**What you are asked to do**
Look at every line below and count those containing "Section". Answer with the number only.

Segment Open

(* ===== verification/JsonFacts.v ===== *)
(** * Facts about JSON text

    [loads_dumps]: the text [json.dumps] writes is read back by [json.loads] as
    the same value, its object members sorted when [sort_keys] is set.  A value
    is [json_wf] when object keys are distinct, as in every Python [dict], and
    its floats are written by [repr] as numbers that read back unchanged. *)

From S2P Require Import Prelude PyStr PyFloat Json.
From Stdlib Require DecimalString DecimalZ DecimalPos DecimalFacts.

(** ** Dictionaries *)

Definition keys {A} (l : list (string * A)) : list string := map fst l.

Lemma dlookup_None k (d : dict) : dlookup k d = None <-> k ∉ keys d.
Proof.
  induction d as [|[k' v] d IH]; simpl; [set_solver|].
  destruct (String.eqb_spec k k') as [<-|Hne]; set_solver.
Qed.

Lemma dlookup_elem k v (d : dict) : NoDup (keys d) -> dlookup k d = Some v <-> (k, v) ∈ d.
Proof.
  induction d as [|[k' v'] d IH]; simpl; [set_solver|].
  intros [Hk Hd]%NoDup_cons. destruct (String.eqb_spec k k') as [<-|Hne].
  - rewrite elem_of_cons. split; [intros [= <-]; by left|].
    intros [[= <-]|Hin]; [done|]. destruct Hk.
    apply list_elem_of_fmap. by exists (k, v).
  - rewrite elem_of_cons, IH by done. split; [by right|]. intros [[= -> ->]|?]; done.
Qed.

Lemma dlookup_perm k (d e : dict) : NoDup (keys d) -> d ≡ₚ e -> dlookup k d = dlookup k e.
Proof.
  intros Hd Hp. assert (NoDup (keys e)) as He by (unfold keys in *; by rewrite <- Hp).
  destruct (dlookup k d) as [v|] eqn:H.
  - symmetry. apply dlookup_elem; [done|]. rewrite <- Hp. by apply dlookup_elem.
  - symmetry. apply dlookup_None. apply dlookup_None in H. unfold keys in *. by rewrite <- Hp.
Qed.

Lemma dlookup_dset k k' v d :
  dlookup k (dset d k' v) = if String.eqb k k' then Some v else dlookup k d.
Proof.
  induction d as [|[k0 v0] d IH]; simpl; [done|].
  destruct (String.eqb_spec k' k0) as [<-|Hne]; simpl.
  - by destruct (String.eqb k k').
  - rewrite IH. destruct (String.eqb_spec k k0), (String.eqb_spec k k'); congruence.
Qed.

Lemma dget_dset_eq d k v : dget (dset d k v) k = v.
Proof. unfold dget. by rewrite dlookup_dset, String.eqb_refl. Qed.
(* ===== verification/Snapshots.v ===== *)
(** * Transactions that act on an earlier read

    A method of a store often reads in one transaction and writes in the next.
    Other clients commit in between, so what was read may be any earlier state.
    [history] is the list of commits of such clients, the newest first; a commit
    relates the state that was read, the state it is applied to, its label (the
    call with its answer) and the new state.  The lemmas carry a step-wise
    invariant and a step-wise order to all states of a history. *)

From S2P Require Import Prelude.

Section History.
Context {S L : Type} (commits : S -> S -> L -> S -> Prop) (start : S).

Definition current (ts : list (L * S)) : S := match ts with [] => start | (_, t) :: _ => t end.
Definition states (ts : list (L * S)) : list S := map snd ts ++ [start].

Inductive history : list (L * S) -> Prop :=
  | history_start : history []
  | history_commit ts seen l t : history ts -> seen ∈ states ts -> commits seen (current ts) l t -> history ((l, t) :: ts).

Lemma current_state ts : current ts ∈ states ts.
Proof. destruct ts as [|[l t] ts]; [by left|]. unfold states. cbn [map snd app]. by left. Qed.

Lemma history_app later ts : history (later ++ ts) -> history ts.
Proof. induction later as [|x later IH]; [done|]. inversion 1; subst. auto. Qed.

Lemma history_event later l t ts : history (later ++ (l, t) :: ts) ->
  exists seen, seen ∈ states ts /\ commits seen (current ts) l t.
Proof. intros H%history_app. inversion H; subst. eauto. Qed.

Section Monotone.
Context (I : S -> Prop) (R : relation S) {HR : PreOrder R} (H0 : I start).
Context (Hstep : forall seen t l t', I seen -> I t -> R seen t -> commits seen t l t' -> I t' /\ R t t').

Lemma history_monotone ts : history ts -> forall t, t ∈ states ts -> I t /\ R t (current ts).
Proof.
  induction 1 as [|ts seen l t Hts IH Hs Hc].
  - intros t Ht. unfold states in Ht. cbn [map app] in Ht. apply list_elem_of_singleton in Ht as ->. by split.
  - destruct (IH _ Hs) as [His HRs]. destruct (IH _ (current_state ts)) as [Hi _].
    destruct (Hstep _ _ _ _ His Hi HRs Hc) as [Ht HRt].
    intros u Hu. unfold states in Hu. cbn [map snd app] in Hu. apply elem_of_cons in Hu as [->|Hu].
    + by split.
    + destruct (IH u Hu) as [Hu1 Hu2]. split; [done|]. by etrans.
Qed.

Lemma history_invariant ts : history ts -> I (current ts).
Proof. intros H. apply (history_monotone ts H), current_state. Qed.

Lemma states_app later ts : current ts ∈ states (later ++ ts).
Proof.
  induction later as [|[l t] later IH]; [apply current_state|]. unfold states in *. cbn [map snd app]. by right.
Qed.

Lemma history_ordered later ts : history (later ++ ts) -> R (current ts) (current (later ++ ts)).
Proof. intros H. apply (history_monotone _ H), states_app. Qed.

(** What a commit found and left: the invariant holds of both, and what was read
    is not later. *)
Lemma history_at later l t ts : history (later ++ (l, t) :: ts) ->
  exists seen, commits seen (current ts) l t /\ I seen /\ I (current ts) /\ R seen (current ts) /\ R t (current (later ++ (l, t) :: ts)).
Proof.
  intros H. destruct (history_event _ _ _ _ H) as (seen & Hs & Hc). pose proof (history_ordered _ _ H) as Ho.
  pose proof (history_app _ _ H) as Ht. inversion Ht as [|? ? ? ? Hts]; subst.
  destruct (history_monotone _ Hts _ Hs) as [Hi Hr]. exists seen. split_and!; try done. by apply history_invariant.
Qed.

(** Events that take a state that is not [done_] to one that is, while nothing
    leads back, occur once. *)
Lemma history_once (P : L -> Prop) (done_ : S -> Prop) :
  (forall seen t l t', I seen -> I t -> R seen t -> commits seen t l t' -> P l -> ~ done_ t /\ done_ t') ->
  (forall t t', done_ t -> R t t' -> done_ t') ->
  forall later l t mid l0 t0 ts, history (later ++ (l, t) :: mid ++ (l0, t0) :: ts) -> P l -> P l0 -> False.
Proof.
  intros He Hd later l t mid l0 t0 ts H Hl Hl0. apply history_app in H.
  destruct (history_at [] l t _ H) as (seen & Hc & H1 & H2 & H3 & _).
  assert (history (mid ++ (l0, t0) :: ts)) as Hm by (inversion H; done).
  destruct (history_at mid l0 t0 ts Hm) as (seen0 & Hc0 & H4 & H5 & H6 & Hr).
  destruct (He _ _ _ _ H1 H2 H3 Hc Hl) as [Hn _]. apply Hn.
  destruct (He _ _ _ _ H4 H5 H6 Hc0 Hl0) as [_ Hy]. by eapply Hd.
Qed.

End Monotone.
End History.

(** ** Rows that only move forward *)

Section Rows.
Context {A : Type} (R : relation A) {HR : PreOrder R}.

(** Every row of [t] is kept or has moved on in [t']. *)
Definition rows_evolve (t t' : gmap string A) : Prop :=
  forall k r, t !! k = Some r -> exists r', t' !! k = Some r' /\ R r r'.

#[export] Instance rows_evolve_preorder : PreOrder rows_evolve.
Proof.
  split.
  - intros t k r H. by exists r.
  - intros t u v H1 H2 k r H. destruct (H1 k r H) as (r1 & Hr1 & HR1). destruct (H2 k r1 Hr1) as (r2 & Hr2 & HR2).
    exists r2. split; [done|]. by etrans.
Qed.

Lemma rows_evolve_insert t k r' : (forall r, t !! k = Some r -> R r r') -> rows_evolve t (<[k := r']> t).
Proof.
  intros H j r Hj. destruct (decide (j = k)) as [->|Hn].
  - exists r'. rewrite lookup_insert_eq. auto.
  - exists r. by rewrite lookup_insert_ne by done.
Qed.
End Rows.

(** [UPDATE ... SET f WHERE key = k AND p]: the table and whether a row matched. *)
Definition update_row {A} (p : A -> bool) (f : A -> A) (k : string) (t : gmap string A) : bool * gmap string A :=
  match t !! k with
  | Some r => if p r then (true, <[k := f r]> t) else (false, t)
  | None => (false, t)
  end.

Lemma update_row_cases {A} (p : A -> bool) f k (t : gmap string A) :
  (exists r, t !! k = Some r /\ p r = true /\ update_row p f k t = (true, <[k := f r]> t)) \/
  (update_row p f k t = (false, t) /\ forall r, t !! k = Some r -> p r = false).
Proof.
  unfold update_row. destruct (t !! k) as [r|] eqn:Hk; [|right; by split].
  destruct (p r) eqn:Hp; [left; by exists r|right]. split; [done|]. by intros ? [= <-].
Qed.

Segment Closed

**Final answer**
3